Dataset entries:
* * * *
(** X3: no exception leaves the handlers the components install: the
    generation and the enhancement step (and their mount effects and retry
    buttons), the upload handlers, the note field and the two resets of
    the store all return, whatever the browser and the providers answer. *)
Theorem handlers_return (env : Env) (w : World) :
  (forall img mp note,
     outcome env (GenerateComponent.startGeneration img mp note) w = inr tt /\
     outcome env (GenerateComponent.retry img mp note) w = inr tt) /\
  outcome env GenerateComponent.onMount w = inr tt /\
  (forall url,
     outcome env (EnhanceComponent.startEnhancement url) w = inr tt /\
     outcome env (EnhanceComponent.retry url) w = inr tt) /\
  outcome env EnhanceComponent.onMount w = inr tt /\
  (forall v, outcome env (EnhanceComponent.onNoteChange v) w = inr tt) /\
  (forall file, outcome env (UploadComponent.handleFile file) w = inr tt) /\
  (forall files, outcome env (UploadComponent.onSelect files) w = inr tt) /\
  outcome env useMemoryStore.resetWorkflow w = inr tt /\
  outcome env useMemoryStore.clearMedia w = inr tt.
Proof.
  repeat split; intros; apply NoThrow_unit.
  - apply startGeneration_total.
  - apply startGeneration_total.
  - apply generate_onMount_total.
  - apply startEnhancement_total.
  - apply startEnhancement_total.
  - apply enhance_onMount_total.
  - apply onNoteChange_total.
  - apply handleFile_total.
  - apply onSelect_total.
  - apply resetWorkflow_total.
  - apply clearMedia_total.
Qed.

(* ================================================================== *)
(** * Cells a run leaves alone *)
(* ================================================================== *)

Section Frames.

Variable env : Env.

Lemma requests_app (r : Req) (t u : list Ev) :
  requests r (t ++ u)%list = (requests r t + requests r u)%nat.
Proof. unfold requests. now rewrite filter_app, length_app. Qed.

Lemma requests_none (r : Req) (t : list Ev) :
  Forall (fun ev => request ev = None) t -> requests r t = 0%nat.
Proof.
  intros H. unfold requests. rewrite filter_nil; [reflexivity|].
  revert H. apply Forall_impl. intros ev Hev. unfold isRequest. now rewrite Hev.
Qed.

Lemma isStoreWrite_writes (ev : Ev) : isStoreWrite ev = writesCell theStore ev.
Proof. destruct ev as [X e x | X c v]; [reflexivity|]. destruct c; reflexivity. Qed.

(** A cell no event of the run writes holds afterwards what it held. *)
Lemma frame {X} (c : Cell X) {A} (p : Prog A) : forall w,
  Forall (fun ev => writesCell c ev = false) (trace env p w) ->
  read c (after env p w) = read c w.
Proof.
  unfold after.
  induction p as [a | e | Y e k IH | Y d k IH | Y d v k IH]; cbn [trace run fst];
    intros w H; try reflexivity.
  - inversion H; subst. rewrite IH by assumption. reflexivity.
  - apply IH, H.
  - inversion H as [|ev t Hd Ht]; subst. rewrite IH by assumption.
    cbn in Hd. unfold read, record, write. cbn [cells].
    destruct (sameCell d c); [discriminate | reflexivity].
Qed.

Lemma frame_store {A} (p : Prog A) (w : World) :
  Forall (fun ev => isStoreWrite ev = false) (trace env p w) ->
  read theStore (after env p w) = read theStore w.
Proof.
  intros H. apply frame. revert H. apply Forall_impl.
  intros ev Hev. now rewrite <- isStoreWrite_writes.
Qed.

Lemma quiet_store {A} (p : Prog A) (w : World) :
  Safe anyAnswer quiet p -> Forall (fun ev => isStoreWrite ev = false) (trace env p w).
Proof.
  intros Hp.
  pose proof (Safe_sound anyAnswer quiet env (fun _ _ _ => I) _ Hp w) as H.
  revert H. apply Forall_impl. now intros ev (_ & _ & _ & _ & H).
Qed.

Lemma quiet_surfaced {A} (p : Prog A) (w : World) :
  Safe anyAnswer quiet p -> pick surfacedError (trace env p w) = [].
Proof.
  intros Hp. apply pick_nil.
  pose proof (Safe_sound anyAnswer quiet env (fun _ _ _ => I) _ Hp w) as H.
  revert H. apply Forall_impl. now intros ev (_ & _ & H & _).
Qed.

End Frames.

(** Events that satisfy a predicate given by a boolean or optional reader:
    the goal is closed by evaluation. *)
Ltac reads_step :=
  match goal with
  | |- True => exact I
  | |- _ = false => reflexivity
  | |- _ = None => reflexivity
  | |- _ /\ _ => split
  | |- forall _, _ => intro
  | |- Safe _ _ ?p => head_scrutinee p ltac:(fun x => destruct x)
  | |- Safe _ _ _ => progress cbn [Safe bind tryCatch tryFinally]
  | |- Safe _ _ (bind _ _) => apply Safe_bind; [ | intro]
  | |- Safe _ _ (tryCatch _ _) => apply Safe_tryCatch; [ | intro]
  | |- Safe _ _ (tryFinally _ _) => apply Safe_tryFinally
  | |- Safe _ _ _ => solve [eauto with safe]
  end.

Ltac reads := safe_unfold; repeat reads_step.

(* ================================================================== *)
(** * Generation: what a run does, case by case *)
(* ================================================================== *)

Section GenerationRun.

Import GenerateComponent.

Variable env : Env.

Lemma begin_keeps_store mp : Safe anyAnswer (fun ev => isStoreWrite ev = false) (begin mp).
Proof.
  unfold begin, startGentleProgress, clearTimer, setIsGenerating, setGenerateError,
    setProgress, setStatusMessage. reads.
Qed.

Lemma stopGentleProgress_keeps_store :
  Safe anyAnswer (fun ev => isStoreWrite ev = false) stopGentleProgress.
Proof. unfold stopGentleProgress. reads. Qed.

(** The step on an image: the statements before the [try], the prompt
    phase, which cannot fail, then the video phase under the handler. *)
Lemma startGeneration_split (url mp note : string) (w : World) :
  Js.nonEmpty url = true ->
  let w1 := after env (begin mp) w in
  let w2 := after env (promptPhase url note) w1 in
  let rest := tryCatch (videoPhase url) (onError url) in
  run env (startGeneration (Some url) mp note) w = run env rest w2 /\
  trace env (startGeneration (Some url) mp note) w =
    (trace env (begin mp) w ++ trace env (promptPhase url note) w1
     ++ trace env rest w2)%list.
Proof.
  intros Hurl w1 w2 rest.
  unfold startGeneration. cbn [Js.truthy]. rewrite Hurl. cbn [negb].
  rewrite (orElse_some url "" Hurl).
  pose proof (NoThrow_unit env _ (begin_total mp) w) as Hb.
  pose proof (NoThrow_unit env _ (promptPhase_total url note) w1) as Hp.
  split.
  - rewrite run_bind, Hb. fold w1.
    rewrite run_tryCatch, outcome_bind, after_bind, Hp. fold w2.
    unfold rest. rewrite run_tryCatch. reflexivity.
  - rewrite trace_bind, Hb. fold w1.
    rewrite trace_tryCatch, outcome_bind, after_bind, trace_bind, Hp. fold w2.
    unfold rest. rewrite trace_tryCatch. now rewrite <- !app_assoc.
Qed.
* * * *
Task directions:
Pull out the lines above in which the word "retry" appears.

Exercise answer:
    generation and the enhancement step (and their mount effects and retry
     outcome env (GenerateComponent.retry img mp note) w = inr tt) /\
     outcome env (EnhanceComponent.retry url) w = inr tt) /\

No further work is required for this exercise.